Dataset entries:
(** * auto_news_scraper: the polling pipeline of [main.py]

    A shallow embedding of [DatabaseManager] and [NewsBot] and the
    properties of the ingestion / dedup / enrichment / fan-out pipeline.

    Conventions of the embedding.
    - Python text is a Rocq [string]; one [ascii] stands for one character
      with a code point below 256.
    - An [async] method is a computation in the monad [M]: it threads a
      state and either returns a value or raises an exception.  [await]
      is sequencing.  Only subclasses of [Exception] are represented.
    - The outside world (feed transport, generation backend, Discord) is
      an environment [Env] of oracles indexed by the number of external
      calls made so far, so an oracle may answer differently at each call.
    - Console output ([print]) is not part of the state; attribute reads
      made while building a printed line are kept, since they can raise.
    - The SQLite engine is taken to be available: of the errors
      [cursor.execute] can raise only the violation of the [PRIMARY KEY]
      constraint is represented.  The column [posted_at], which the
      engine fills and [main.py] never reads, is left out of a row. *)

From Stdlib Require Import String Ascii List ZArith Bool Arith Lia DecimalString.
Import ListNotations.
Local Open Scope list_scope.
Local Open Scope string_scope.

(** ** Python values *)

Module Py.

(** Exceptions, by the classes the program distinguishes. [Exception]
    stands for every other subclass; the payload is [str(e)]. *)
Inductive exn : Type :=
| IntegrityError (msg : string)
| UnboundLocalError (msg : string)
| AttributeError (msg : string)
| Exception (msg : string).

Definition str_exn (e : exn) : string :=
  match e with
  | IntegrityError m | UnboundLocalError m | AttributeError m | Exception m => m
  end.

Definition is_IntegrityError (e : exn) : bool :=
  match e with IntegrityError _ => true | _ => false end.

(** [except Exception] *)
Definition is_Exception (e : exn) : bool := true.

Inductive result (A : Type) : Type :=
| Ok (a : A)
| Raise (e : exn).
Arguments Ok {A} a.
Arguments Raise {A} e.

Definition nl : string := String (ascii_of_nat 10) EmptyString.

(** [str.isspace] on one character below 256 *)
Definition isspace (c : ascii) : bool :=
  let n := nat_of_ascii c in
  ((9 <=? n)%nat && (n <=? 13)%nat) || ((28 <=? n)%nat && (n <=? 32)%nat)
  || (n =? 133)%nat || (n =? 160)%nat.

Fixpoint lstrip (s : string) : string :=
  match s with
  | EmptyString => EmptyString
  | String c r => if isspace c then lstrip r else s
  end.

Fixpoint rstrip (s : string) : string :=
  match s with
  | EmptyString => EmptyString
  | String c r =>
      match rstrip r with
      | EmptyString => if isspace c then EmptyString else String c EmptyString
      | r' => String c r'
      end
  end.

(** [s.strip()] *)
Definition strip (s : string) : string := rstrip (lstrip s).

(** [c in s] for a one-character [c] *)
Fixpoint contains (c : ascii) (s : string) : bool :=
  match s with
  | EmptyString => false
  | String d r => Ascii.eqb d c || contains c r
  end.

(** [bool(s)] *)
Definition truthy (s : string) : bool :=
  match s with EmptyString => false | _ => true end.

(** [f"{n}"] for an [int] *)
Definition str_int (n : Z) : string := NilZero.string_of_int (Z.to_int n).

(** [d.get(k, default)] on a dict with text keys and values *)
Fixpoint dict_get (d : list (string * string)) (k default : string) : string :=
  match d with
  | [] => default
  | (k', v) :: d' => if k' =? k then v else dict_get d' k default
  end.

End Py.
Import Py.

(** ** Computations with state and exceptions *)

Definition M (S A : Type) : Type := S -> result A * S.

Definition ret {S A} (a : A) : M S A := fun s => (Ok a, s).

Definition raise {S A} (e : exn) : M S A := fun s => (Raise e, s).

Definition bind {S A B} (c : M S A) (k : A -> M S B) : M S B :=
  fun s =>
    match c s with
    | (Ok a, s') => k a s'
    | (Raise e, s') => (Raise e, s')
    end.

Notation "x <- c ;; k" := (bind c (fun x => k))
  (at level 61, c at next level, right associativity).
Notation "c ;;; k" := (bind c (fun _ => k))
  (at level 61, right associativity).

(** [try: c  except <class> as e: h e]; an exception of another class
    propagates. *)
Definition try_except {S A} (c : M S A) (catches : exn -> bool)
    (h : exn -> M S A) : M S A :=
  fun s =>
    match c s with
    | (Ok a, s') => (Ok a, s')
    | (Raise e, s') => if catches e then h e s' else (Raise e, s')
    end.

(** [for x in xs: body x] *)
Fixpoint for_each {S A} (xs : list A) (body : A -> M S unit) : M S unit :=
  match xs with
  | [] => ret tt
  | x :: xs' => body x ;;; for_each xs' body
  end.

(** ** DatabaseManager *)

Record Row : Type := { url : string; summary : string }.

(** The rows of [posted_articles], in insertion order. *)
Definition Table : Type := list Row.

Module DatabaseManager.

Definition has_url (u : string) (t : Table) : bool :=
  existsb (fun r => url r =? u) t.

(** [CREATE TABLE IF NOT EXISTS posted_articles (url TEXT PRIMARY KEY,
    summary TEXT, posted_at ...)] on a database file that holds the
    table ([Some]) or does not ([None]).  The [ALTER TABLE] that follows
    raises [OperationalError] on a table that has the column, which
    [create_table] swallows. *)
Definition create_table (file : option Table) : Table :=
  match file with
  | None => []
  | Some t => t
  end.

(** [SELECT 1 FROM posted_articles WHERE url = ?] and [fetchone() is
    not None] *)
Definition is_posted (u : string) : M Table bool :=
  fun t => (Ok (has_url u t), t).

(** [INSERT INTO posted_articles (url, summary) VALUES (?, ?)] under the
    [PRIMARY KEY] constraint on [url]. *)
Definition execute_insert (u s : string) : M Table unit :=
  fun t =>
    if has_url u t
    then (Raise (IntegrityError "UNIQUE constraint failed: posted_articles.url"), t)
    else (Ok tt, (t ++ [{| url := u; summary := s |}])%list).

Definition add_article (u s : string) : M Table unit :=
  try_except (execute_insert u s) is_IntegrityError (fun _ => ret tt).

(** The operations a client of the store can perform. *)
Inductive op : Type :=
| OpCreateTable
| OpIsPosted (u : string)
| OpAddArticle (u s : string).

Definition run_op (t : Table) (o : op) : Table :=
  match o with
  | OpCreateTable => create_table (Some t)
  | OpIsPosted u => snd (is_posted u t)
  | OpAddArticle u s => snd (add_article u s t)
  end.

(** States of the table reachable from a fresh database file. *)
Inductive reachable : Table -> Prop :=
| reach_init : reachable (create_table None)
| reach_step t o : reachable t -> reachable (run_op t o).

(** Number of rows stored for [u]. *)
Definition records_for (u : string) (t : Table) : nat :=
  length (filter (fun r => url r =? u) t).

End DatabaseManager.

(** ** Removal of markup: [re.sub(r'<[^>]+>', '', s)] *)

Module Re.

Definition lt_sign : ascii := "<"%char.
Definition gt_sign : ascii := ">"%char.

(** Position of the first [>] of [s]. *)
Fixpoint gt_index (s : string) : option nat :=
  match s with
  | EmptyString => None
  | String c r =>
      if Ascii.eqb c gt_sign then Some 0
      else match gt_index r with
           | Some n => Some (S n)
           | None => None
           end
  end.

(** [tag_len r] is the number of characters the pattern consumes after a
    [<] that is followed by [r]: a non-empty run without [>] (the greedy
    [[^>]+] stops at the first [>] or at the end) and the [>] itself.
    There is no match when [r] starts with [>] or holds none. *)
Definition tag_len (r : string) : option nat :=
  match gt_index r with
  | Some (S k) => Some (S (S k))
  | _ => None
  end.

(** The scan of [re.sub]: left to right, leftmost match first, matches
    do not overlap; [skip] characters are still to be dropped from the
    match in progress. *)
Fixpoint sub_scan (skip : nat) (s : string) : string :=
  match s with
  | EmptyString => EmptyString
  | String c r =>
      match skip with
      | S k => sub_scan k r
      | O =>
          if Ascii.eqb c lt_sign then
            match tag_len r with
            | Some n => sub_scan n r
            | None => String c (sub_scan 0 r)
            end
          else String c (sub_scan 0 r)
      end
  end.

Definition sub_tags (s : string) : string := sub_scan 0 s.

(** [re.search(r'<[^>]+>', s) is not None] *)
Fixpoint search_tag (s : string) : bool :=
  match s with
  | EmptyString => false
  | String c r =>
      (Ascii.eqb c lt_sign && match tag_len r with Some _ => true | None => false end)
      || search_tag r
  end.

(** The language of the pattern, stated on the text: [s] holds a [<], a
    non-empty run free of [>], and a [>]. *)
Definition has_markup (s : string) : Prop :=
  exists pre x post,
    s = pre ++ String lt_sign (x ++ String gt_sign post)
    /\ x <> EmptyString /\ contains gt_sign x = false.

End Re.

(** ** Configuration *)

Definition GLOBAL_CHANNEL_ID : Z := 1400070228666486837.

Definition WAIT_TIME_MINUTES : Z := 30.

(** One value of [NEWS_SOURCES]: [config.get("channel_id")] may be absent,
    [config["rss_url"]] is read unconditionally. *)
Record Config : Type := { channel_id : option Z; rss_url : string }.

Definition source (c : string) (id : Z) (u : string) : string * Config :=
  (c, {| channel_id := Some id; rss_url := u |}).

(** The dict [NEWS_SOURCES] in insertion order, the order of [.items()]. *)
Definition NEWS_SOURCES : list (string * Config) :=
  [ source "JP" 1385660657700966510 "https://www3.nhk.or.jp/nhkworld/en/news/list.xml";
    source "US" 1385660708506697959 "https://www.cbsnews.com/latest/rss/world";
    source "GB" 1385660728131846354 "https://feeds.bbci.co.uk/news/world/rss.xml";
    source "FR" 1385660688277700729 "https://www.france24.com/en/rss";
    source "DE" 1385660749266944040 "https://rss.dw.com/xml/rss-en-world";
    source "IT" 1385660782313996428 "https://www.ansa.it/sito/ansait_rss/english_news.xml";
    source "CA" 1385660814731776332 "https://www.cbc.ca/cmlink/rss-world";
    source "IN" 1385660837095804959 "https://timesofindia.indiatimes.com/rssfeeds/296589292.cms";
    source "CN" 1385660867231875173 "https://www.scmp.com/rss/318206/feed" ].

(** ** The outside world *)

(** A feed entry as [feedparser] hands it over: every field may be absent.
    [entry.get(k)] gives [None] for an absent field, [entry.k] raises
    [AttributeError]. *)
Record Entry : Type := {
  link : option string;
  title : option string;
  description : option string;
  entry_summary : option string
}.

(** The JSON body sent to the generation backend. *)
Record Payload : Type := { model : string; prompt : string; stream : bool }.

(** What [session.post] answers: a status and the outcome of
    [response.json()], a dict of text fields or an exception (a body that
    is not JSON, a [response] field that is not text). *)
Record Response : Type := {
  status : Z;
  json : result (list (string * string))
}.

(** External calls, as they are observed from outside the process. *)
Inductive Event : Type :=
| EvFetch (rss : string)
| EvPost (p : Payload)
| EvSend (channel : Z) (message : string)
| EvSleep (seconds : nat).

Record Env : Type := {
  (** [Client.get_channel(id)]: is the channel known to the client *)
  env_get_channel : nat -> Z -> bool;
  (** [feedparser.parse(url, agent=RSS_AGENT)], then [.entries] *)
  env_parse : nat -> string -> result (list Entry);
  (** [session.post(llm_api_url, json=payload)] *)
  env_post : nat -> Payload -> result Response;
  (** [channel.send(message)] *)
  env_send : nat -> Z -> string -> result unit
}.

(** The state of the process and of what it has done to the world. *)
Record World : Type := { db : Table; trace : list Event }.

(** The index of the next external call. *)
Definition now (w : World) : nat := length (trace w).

What this task involves:
Each line from the one containing "(** The state" through the last line of the material must be restated word for word, with no other text.

The completed task:
(** The state of the process and of what it has done to the world. *)
Record World : Type := { db : Table; trace : list Event }.

(** The index of the next external call. *)
Definition now (w : World) : nat := length (trace w).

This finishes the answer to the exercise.